What is the MightyBot Agent Compiler?

The Agent Compiler turns a plain-English description of the work, plus the documents and policies that govern it, into a working agent: the schemas, the workflow, and the execution plan. There is no drag-and-drop canvas to build or maintain.

Do we need engineers to build or change an agent?

No. The people who know the rules describe the work and own the policies. Changes are reviewed and versioned like software, without turning operations into an engineering bottleneck.

How do changes ship safely?

Workflow definitions are human-readable files stored in Git. Changes are versioned, reviewed, tested in a sandbox against historical transactions, and rolled back in seconds if needed.

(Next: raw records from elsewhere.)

(** A reload whose TLS files do not parse: the failure is logged, the
    client is created without TLS and replaces the installed one. *)
Definition pemError : error := errors_New "tls: failed to find any PEM data".

Definition replacement : Client :=
  {| client_ptr := 1;
     client_cfg := {| Endpoints := ["10.0.0.1:2379"];
                      DialTimeout := time_Second; TLS := None |} |}.

Example load_running_bad_tls :
  load (worldOf false true 0 []) tlsConfigFile true running
  = (Ret None,
     {| self := {| compatSection := EmptyString; client := Some replacement;
                   listeners := listeners (self running) |};
        trace := [EvClientConfig {| CertFile := "client.crt";
                                    KeyFile := "client.key";
                                    TrustedCAFile := "ca.crt" |};
                  EvLog (LogTLSDisabled pemError);
                  EvNew (client_cfg replacement);
                  EvClientClose plainClient;
                  EvStore replacement;
                  EvLog (LogUsing ["10.0.0.1:2379"]);
                  EvLock; EvEtcdClientCreated 9; EvEtcdClientCreated 7;
                  EvUnlock];
        heap := 2; syncs := 0 |}).
Proof. vm_compute. reflexivity. Qed.

Lemma bad_tls_failed :
  tls_failed (worldOf false true 0 [])
    (added running
       (load (worldOf false true 0 []) tlsConfigFile true running).2)
    pemError.
Proof.
  rewrite load_running_bad_tls.
  exists {| CertFile := "client.crt"; KeyFile := "client.key";
            TrustedCAFile := "ca.crt" |}.
  split; [left | reflexivity].
Qed.

Lemma load_error_policy_witness :
  tls_failed (worldOf false true 0 [])
    (added running
       (load (worldOf false true 0 []) tlsConfigFile true running).2)
    pemError
  ∧ EvLog (LogTLSDisabled pemError)
    ∈ added running
        (load (worldOf false true 0 []) tlsConfigFile true running).2
  ∧ ∃ cfg,
      EvNew cfg
      ∈ added running
          (load (worldOf false true 0 []) tlsConfigFile true running).2
      ∧ TLS cfg = None
      ∧ (clientv3_New (worldOf false true 0 []) cfg = None →
         client (self (load (worldOf false true 0 []) tlsConfigFile true
                         running).2)
         = Some {| client_ptr := heap running; client_cfg := cfg |}).
Proof.
  split; [exact bad_tls_failed|].
  pose proof (load_error_policy (worldOf false true 0 []) tlsConfigFile true
                running
                (load (worldOf false true 0 []) tlsConfigFile true running).1
                (load (worldOf false true 0 []) tlsConfigFile true running).2)
    as H.
  destruct H as (_ & _ & _ & H); [by destruct (load _ _ _ _)|].
  exact (H pemError bad_tls_failed).
Defined.
Lemma urlsplit_scheme sch rest p :
  scheme_wf sch -> sch <> "" ->
  urlsplit chk (sch +:+ String ":" rest) = Ok p -> scheme p = sch.
Proof.
  intros Hwf Hne. unfold urlsplit. rewrite lstrip_wf by done.
  change (sch +:+ String ":" rest) with (sch +:+ ":" +:+ rest).
  assert (exists rest',
    foldl (fun u b => remove b u) (sch +:+ ":" +:+ rest) unsafe_url_bytes
    = sch +:+ String ":" rest') as [rest' ->].
  { pose proof (scheme_wf_clean _ Hwf) as Hcl.
    unfold clean, unsafe_url_bytes in Hcl.
    inversion Hcl as [|? ? H1 Hcl']; subst.
    inversion Hcl' as [|? ? H2 Hcl'']; subst.
    inversion Hcl'' as [|? ? H3 _]; subst.
    unfold unsafe_url_bytes. cbn [foldl].
    rewrite !remove_app. rewrite !(remove_id _ sch) by done.
    eexists. reflexivity. }
  rewrite split_scheme_app by done.
  destruct (String.eqb (slice_to 2 rest') "//").
  - destruct (splitnetloc rest' 2) as [nl rest''].
    destruct (netloc_ok chk nl); [|done]. simpl.
    repeat match goal with
           | |- context [if ?b then _ else _] => destruct b
           | |- context [let '(_, _) := ?x in _] => destruct x
           end; by intros [= <-].
  - simpl.
    repeat match goal with
           | |- context [if ?b then _ else _] => destruct b
           | |- context [let '(_, _) := ?x in _] => destruct x
           end; by intros [= <-].
Qed.

Lemma splitnetloc_status nl :
  netloc_wf chk nl ->
  splitnetloc ("//" +:+ nl +:+ "/server-status") 2 = (nl, "/server-status").
Proof.
  intros (Hd & _ & _).
  inversion Hd as [|? ? H1 Hd']; subst. inversion Hd' as [|? ? H2 Hd'']; subst.
  inversion Hd'' as [|? ? H3 _]; subst.
  unfold splitnetloc. cbn [foldl].
  rewrite (find_from_app_fresh "/" 2 "//" nl "server-status") by done.
  rewrite (find_from_None "?"), (find_from_None "#")
    by (rewrite !mem_app; by rewrite ?H2, ?H3).
  rewrite !length_app. cbn [String.length].
  replace (Nat.min _ _) with (2 + String.length nl) by lia.
  unfold slice. simpl. by rewrite slice_to_app, slice_from_app.
Qed.

Lemma urlsplit_status sch nl :
  scheme_wf sch -> sch <> "" -> netloc_wf chk nl ->
  urlsplit chk (sch +:+ "://" +:+ nl +:+ "/server-status")
  = Ok (mkParse sch nl "/server-status" "" "" "").
Proof.
  intros Hwf Hne Hnl. unfold urlsplit. rewrite lstrip_wf by done.
  rewrite remove_unsafe_clean.
  2:{ apply clean_app; [by apply scheme_wf_clean|].
      apply clean_app; [repeat constructor|].
      apply clean_app; [apply Hnl | repeat constructor]. }
  change (sch +:+ "://" +:+ nl +:+ "/server-status")
    with (sch +:+ String ":" ("//" +:+ nl +:+ "/server-status")).
  rewrite split_scheme_app by done.
  change (slice_to 2 ("//" +:+ nl +:+ "/server-status")) with "//".
  cbn [String.eqb Ascii.eqb Bool.eqb]. simpl String.eqb.
  rewrite splitnetloc_status by done.
  destruct Hnl as (_ & _ & ->). reflexivity.
Qed.

Lemma urlparse_status sch nl :
  scheme_wf sch -> sch <> "" -> netloc_wf chk nl ->
  urlparse chk (sch +:+ "://" +:+ nl +:+ "/server-status")
  = Ok (mkParse sch nl "/server-status" "" "" "").
Proof.
  intros Hwf Hne Hnl. unfold urlparse. rewrite urlsplit_status by done.
  simpl. by rewrite andb_false_r.
Qed.

Lemma urlparse_scheme sch rest p :
  scheme_wf sch -> sch <> "" ->
  urlparse chk (sch +:+ String ":" rest) = Ok p -> scheme p = sch.
Proof.
  intros Hwf Hne. unfold urlparse.
  destruct (urlsplit chk _) as [r|] eqn:Hr; [|done].
  apply urlsplit_scheme in Hr; [|done..]. simpl.
  destruct (if _ && _ then _ else _). by intros [= <-].
Qed.

End Facts.
End UrlParseFacts.

(** ** clean_url *)

Module NormalizerFacts.
Import PyStr UrlParse Tool PyStrFacts UrlParseFacts.

#[local] Arguments String.append !_ _ /.

Section Facts.
Variable chk : string -> bool.

Lemma scheme_wf_http : scheme_wf "http".
Proof. split; reflexivity. Qed.

(** After the first two statements of [clean_url], [parsed] is the parse
    of [url] and it has a scheme. *)
Lemma with_scheme x u q :
  urlparse chk x = Ok q ->
  (if negb (truthy (scheme q)) then
     parsed ← urlparse chk ("http://" +:+ x); Ok ("http://" +:+ x, parsed)
   else Ok (x, q)) = Ok u ->
  urlparse chk u.1 = Ok u.2 /\ truthy (scheme u.2) = true.
Proof.
  intros Hq. destruct (truthy (scheme q)) eqn:Ht; cbn [negb].
  - by intros [= <-].
  - destruct (urlparse chk ("http://" +:+ x)) as [q'|] eqn:Hq';
      cbn [mbind result_bind]; [|done].
    intros [= <-]. split; [done|]. cbn [fst snd].
    change ("http://" +:+ x) with ("http" +:+ String ":" ("//" +:+ x)) in Hq'.
    apply urlparse_scheme in Hq'; [|apply scheme_wf_http | done].
    by rewrite Hq'.
Qed.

Without a canvas, where did the edge cases go?

Into the compiled plan. Exception routing, review gates, and escalation paths are part of the execution plan the compiler emits, not branches someone remembered to draw. Unhandled situations route to human review with full context.

Does no canvas mean less control?

More control, in the places that matter: policies your team writes, review gates you define, profiles that vary rules by jurisdiction or counterparty, and a why-trail on every decision. What you give up is maintaining a diagram.

How is this different from generating a flowchart with AI?

A generated flowchart is still a flowchart: it drifts, it hides logic in boxes, and it runs step-by-step. Compiled execution plans run independent steps in parallel, behave deterministically on the same inputs, and stay synchronized with the policies they were compiled from.